■ **WHAT TO DO**: Give back the records in their entirety, exactly.

(Stored data entries)

+===+

Definition select_sql (qb : t) : string * list any :=
  let cols := match columns qb with [] => "*" | _ => Str.Join (columns qb) ", " end in
  let js := String.concat "" (map (fun j => " " +:+ j) (joins qb)) in
  let '(w, wargs) := where_sql qb in
  let g := match groupBy qb with [] => "" | _ => " GROUP BY " +:+ Str.Join (groupBy qb) ", " end in
  let '(h, hargs) :=
    match havingClause qb with
    | [] => ("", [])
    | _ => (" HAVING " +:+ Str.Join (havingClause qb) " AND ", havingArgs qb)
    end in
  let o := match orderBy qb with [] => "" | _ => " ORDER BY " +:+ Str.Join (orderBy qb) ", " end in
  let l := if bool_decide (limit qb > 0) then " LIMIT " +:+ Str.itoa (limit qb) else "" in
  let f := if bool_decide (offset qb > 0) then " OFFSET " +:+ Str.itoa (offset qb) else "" in
  ("SELECT " +:+ cols +:+ " FROM " +:+ table qb +:+ js +:+ w +:+ g +:+ h +:+ o +:+ l +:+ f,
   wargs ++ hargs).

(** [Build], given the enumeration [rng] of [qb.values] that the two
    [range] loops of the INSERT and UPDATE cases perform. *)
Definition Build (qb : t) (rng : list (string * any)) : string * list any :=
  if decide (operation qb = "SELECT") then select_sql qb
  else if decide (operation qb = "INSERT") then
    ("INSERT INTO " +:+ table qb +:+ " (" +:+ Str.Join (map fst rng) ", "
       +:+ ") VALUES (" +:+ Str.Join (map (fun _ => "?") rng) ", " +:+ ")",
     map snd rng)
  else if decide (operation qb = "UPDATE") then
    let '(w, wargs) := where_sql qb in
    ("UPDATE " +:+ table qb +:+ " SET "
       +:+ Str.Join (map (fun cv => fst cv +:+ " = ?") rng) ", " +:+ w,
     map snd rng ++ wargs)
  else if decide (operation qb = "DELETE") then
    let '(w, wargs) := where_sql qb in
    ("DELETE FROM " +:+ table qb +:+ w, wargs)
  else ("", []).

End QueryBuilder.

(** ** Builder (package query), the dialect-aware builder *)

Module Builder.

Record t : Type := mk {
  dialect : Dialect;
  table : string;
  columns : list string;
  where_ : list string;
  whereArgs : list any;
  orderBy : list string;
  limit : Z;
  offset : Z;
  joins : list string;
  groupBy : list string;
  having : list string;
  havingArgs : list any;
  operation : string;
  values : gmap string any;
  returning : list string
}.

Definition NewBuilder (d : Dialect) (table : string) : t :=
  mk d table [] [] [] [] 0 0 [] [] [] [] "" ∅ [].

Definition Select (b : t) (cols : list string) : t :=
  mk (dialect b) (table b)
     (map (fun col => if decide (col = "*") then col else Quote (dialect b) col) cols)
     (where_ b) (whereArgs b) (orderBy b) (limit b) (offset b) (joins b)
     (groupBy b) (having b) (havingArgs b) "SELECT" (values b) (returning b).

Definition set_operation (b : t) (op : string) : t :=
  mk (dialect b) (table b) (columns b) (where_ b) (whereArgs b) (orderBy b)
     (limit b) (offset b) (joins b) (groupBy b) (having b) (havingArgs b)
     op (values b) (returning b).

Definition Insert (b : t) : t := set_operation b "INSERT".
Definition Update (b : t) : t := set_operation b "UPDATE".
Definition Delete (b : t) : t := set_operation b "DELETE".

(** The rewriting of the generic [?] tokens of a WHERE or HAVING
    condition: the i-th token becomes the dialect's placeholder for
    position [n + i], where [n] arguments are already recorded. *)
Fixpoint number_parts (d : Dialect) (n : Z) (i : Z) (parts : list string) : string :=
  match parts with
  | [] => ""
  | p :: ps => Placeholder d (n + i) +:+ p +:+ number_parts d n (i + 1) ps
  end.

Definition rewrite_placeholders (d : Dialect) (n : Z) (condition : string) : string :=
  if Str.Contains condition "?"%char then
    match Str.Split condition "?"%char with
    | [] => condition
    | p0 :: ps => p0 +:+ number_parts d n 1 ps
    end
  else condition.

Definition Where (b : t) (condition : string) (args : list any) : t :=
  let condition := rewrite_placeholders (dialect b) (Z.of_nat (length (whereArgs b))) condition in
  mk (dialect b) (table b) (columns b) (where_ b ++ [condition]) (whereArgs b ++ args)
     (orderBy b) (limit b) (offset b) (joins b) (groupBy b) (having b)
     (havingArgs b) (operation b) (values b) (returning b).

Definition Having (b : t) (condition : string) (args : list any) : t :=
  let condition := rewrite_placeholders (dialect b) (Z.of_nat (length (havingArgs b))) condition in
  mk (dialect b) (table b) (columns b) (where_ b) (whereArgs b)
     (orderBy b) (limit b) (offset b) (joins b) (groupBy b) (having b ++ [condition])
     (havingArgs b ++ args) (operation b) (values b) (returning b).

Definition Limit (b : t) (n : Z) : t :=
  mk (dialect b) (table b) (columns b) (where_ b) (whereArgs b) (orderBy b)
     n (offset b) (joins b) (groupBy b) (having b) (havingArgs b)
     (operation b) (values b) (returning b).

Definition Offset (b : t) (n : Z) : t :=
  mk (dialect b) (table b) (columns b) (where_ b) (whereArgs b) (orderBy b)
     (limit b) n (joins b) (groupBy b) (having b) (havingArgs b)
     (operation b) (values b) (returning b).

Definition GroupBy (b : t) (cols : list string) : t :=
  mk (dialect b) (table b) (columns b) (where_ b) (whereArgs b) (orderBy b)
     (limit b) (offset b) (joins b) (groupBy b ++ map (Quote (dialect b)) cols)
     (having b) (havingArgs b) (operation b) (values b) (returning b).

Definition Set_ (b : t) (column : string) (value : any) : t :=
  mk (dialect b) (table b) (columns b) (where_ b) (whereArgs b) (orderBy b)
     (limit b) (offset b) (joins b) (groupBy b) (having b) (havingArgs b)
     (operation b) (<[column := value]> (values b)) (returning b).

Definition Returning (b : t) (cols : list string) : t :=
  mk (dialect b) (table b) (columns b) (where_ b) (whereArgs b) (orderBy b)
     (limit b) (offset b) (joins b) (groupBy b) (having b) (havingArgs b)
     (operation b) (values b) (map (Quote (dialect b)) cols).

Definition where_sql (b : t) : string :=
  match where_ b with
  | [] => ""
  | _ => " WHERE " +:+ Str.Join (where_ b) " AND "
  end.

Definition returning_sql (b : t) : string :=
  match returning b with
  | [] => ""
  | _ => if decide (Name (dialect b) = "postgres")
         then " RETURNING " +:+ Str.Join (returning b) ", " else ""
  end.

Definition select_sql (b : t) : string * list any :=
  let cols := match columns b with [] => "*" | _ => Str.Join (columns b) ", " end in
  let js := String.concat "" (map (fun j => " " +:+ j) (joins b)) in
  let wargs := match where_ b with [] => [] | _ => whereArgs b end in
  let g := match groupBy b with [] => "" | _ => " GROUP BY " +:+ Str.Join (groupBy b) ", " end in
  let '(h, hargs) :=
    match having b with
    | [] => ("", [])
    | _ => (" HAVING " +:+ Str.Join (having b) " AND ", havingArgs b)
    end in
  let o := match orderBy b with [] => "" | _ => " ORDER BY " +:+ Str.Join (orderBy b) ", " end in
  let l := if bool_decide (limit b > 0) then " LIMIT " +:+ Str.itoa (limit b) else "" in
  let f := if bool_decide (offset b > 0) then " OFFSET " +:+ Str.itoa (offset b) else "" in
  ("SELECT " +:+ cols +:+ " FROM " +:+ Quote (dialect b) (table b) +:+ js
     +:+ where_sql b +:+ g +:+ h +:+ o +:+ l +:+ f,
   wargs ++ hargs).

(** The i-th entry of the enumeration, counted from [i]. *)
Fixpoint numbered {A : Type} (i : Z) (l : list A) : list (Z * A) :=
  match l with
  | [] => []
  | x :: l' => (i, x) :: numbered (i + 1) l'
  end.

+===+

■ **OUTPUT OF THE TASK**:
Definition select_sql (qb : t) : string * list any :=
  let cols := match columns qb with [] => "*" | _ => Str.Join (columns qb) ", " end in
  let js := String.concat "" (map (fun j => " " +:+ j) (joins qb)) in
  let '(w, wargs) := where_sql qb in
  let g := match groupBy qb with [] => "" | _ => " GROUP BY " +:+ Str.Join (groupBy qb) ", " end in
  let '(h, hargs) :=
    match havingClause qb with
    | [] => ("", [])
    | _ => (" HAVING " +:+ Str.Join (havingClause qb) " AND ", havingArgs qb)
    end in
  let o := match orderBy qb with [] => "" | _ => " ORDER BY " +:+ Str.Join (orderBy qb) ", " end in
  let l := if bool_decide (limit qb > 0) then " LIMIT " +:+ Str.itoa (limit qb) else "" in
  let f := if bool_decide (offset qb > 0) then " OFFSET " +:+ Str.itoa (offset qb) else "" in
  ("SELECT " +:+ cols +:+ " FROM " +:+ table qb +:+ js +:+ w +:+ g +:+ h +:+ o +:+ l +:+ f,
   wargs ++ hargs).

(** [Build], given the enumeration [rng] of [qb.values] that the two
    [range] loops of the INSERT and UPDATE cases perform. *)
Definition Build (qb : t) (rng : list (string * any)) : string * list any :=
  if decide (operation qb = "SELECT") then select_sql qb
  else if decide (operation qb = "INSERT") then
    ("INSERT INTO " +:+ table qb +:+ " (" +:+ Str.Join (map fst rng) ", "
       +:+ ") VALUES (" +:+ Str.Join (map (fun _ => "?") rng) ", " +:+ ")",
     map snd rng)
  else if decide (operation qb = "UPDATE") then
    let '(w, wargs) := where_sql qb in
    ("UPDATE " +:+ table qb +:+ " SET "
       +:+ Str.Join (map (fun cv => fst cv +:+ " = ?") rng) ", " +:+ w,
     map snd rng ++ wargs)
  else if decide (operation qb = "DELETE") then
    let '(w, wargs) := where_sql qb in
    ("DELETE FROM " +:+ table qb +:+ w, wargs)
  else ("", []).

End QueryBuilder.

(** ** Builder (package query), the dialect-aware builder *)

Module Builder.

Record t : Type := mk {
  dialect : Dialect;
  table : string;
  columns : list string;
  where_ : list string;
  whereArgs : list any;
  orderBy : list string;
  limit : Z;
  offset : Z;
  joins : list string;
  groupBy : list string;
  having : list string;
  havingArgs : list any;
  operation : string;
  values : gmap string any;
  returning : list string
}.

Definition NewBuilder (d : Dialect) (table : string) : t :=
  mk d table [] [] [] [] 0 0 [] [] [] [] "" ∅ [].

Definition Select (b : t) (cols : list string) : t :=
  mk (dialect b) (table b)
     (map (fun col => if decide (col = "*") then col else Quote (dialect b) col) cols)
     (where_ b) (whereArgs b) (orderBy b) (limit b) (offset b) (joins b)
     (groupBy b) (having b) (havingArgs b) "SELECT" (values b) (returning b).

Definition set_operation (b : t) (op : string) : t :=
  mk (dialect b) (table b) (columns b) (where_ b) (whereArgs b) (orderBy b)
     (limit b) (offset b) (joins b) (groupBy b) (having b) (havingArgs b)
     op (values b) (returning b).

Definition Insert (b : t) : t := set_operation b "INSERT".
Definition Update (b : t) : t := set_operation b "UPDATE".
Definition Delete (b : t) : t := set_operation b "DELETE".

(** The rewriting of the generic [?] tokens of a WHERE or HAVING
    condition: the i-th token becomes the dialect's placeholder for
    position [n + i], where [n] arguments are already recorded. *)
Fixpoint number_parts (d : Dialect) (n : Z) (i : Z) (parts : list string) : string :=
  match parts with
  | [] => ""
  | p :: ps => Placeholder d (n + i) +:+ p +:+ number_parts d n (i + 1) ps
  end.

Definition rewrite_placeholders (d : Dialect) (n : Z) (condition : string) : string :=
  if Str.Contains condition "?"%char then
    match Str.Split condition "?"%char with
    | [] => condition
    | p0 :: ps => p0 +:+ number_parts d n 1 ps
    end
  else condition.

Definition Where (b : t) (condition : string) (args : list any) : t :=
  let condition := rewrite_placeholders (dialect b) (Z.of_nat (length (whereArgs b))) condition in
  mk (dialect b) (table b) (columns b) (where_ b ++ [condition]) (whereArgs b ++ args)
     (orderBy b) (limit b) (offset b) (joins b) (groupBy b) (having b)
     (havingArgs b) (operation b) (values b) (returning b).

Definition Having (b : t) (condition : string) (args : list any) : t :=
  let condition := rewrite_placeholders (dialect b) (Z.of_nat (length (havingArgs b))) condition in
  mk (dialect b) (table b) (columns b) (where_ b) (whereArgs b)
     (orderBy b) (limit b) (offset b) (joins b) (groupBy b) (having b ++ [condition])
     (havingArgs b ++ args) (operation b) (values b) (returning b).

Definition Limit (b : t) (n : Z) : t :=
  mk (dialect b) (table b) (columns b) (where_ b) (whereArgs b) (orderBy b)
     n (offset b) (joins b) (groupBy b) (having b) (havingArgs b)
     (operation b) (values b) (returning b).

Definition Offset (b : t) (n : Z) : t :=
  mk (dialect b) (table b) (columns b) (where_ b) (whereArgs b) (orderBy b)
     (limit b) n (joins b) (groupBy b) (having b) (havingArgs b)
     (operation b) (values b) (returning b).

Definition GroupBy (b : t) (cols : list string) : t :=
  mk (dialect b) (table b) (columns b) (where_ b) (whereArgs b) (orderBy b)
     (limit b) (offset b) (joins b) (groupBy b ++ map (Quote (dialect b)) cols)
     (having b) (havingArgs b) (operation b) (values b) (returning b).

Definition Set_ (b : t) (column : string) (value : any) : t :=
  mk (dialect b) (table b) (columns b) (where_ b) (whereArgs b) (orderBy b)
     (limit b) (offset b) (joins b) (groupBy b) (having b) (havingArgs b)
     (operation b) (<[column := value]> (values b)) (returning b).

Definition Returning (b : t) (cols : list string) : t :=
  mk (dialect b) (table b) (columns b) (where_ b) (whereArgs b) (orderBy b)
     (limit b) (offset b) (joins b) (groupBy b) (having b) (havingArgs b)
     (operation b) (values b) (map (Quote (dialect b)) cols).

Definition where_sql (b : t) : string :=
  match where_ b with
  | [] => ""
  | _ => " WHERE " +:+ Str.Join (where_ b) " AND "
  end.

Definition returning_sql (b : t) : string :=
  match returning b with
  | [] => ""
  | _ => if decide (Name (dialect b) = "postgres")
         then " RETURNING " +:+ Str.Join (returning b) ", " else ""
  end.

Definition select_sql (b : t) : string * list any :=
  let cols := match columns b with [] => "*" | _ => Str.Join (columns b) ", " end in
  let js := String.concat "" (map (fun j => " " +:+ j) (joins b)) in
  let wargs := match where_ b with [] => [] | _ => whereArgs b end in
  let g := match groupBy b with [] => "" | _ => " GROUP BY " +:+ Str.Join (groupBy b) ", " end in
  let '(h, hargs) :=
    match having b with
    | [] => ("", [])
    | _ => (" HAVING " +:+ Str.Join (having b) " AND ", havingArgs b)
    end in
  let o := match orderBy b with [] => "" | _ => " ORDER BY " +:+ Str.Join (orderBy b) ", " end in
  let l := if bool_decide (limit b > 0) then " LIMIT " +:+ Str.itoa (limit b) else "" in
  let f := if bool_decide (offset b > 0) then " OFFSET " +:+ Str.itoa (offset b) else "" in
  ("SELECT " +:+ cols +:+ " FROM " +:+ Quote (dialect b) (table b) +:+ js
     +:+ where_sql b +:+ g +:+ h +:+ o +:+ l +:+ f,
   wargs ++ hargs).

(** The i-th entry of the enumeration, counted from [i]. *)
Fixpoint numbered {A : Type} (i : Z) (l : list A) : list (Z * A) :=
  match l with
  | [] => []
  | x :: l' => (i, x) :: numbered (i + 1) l'
  end.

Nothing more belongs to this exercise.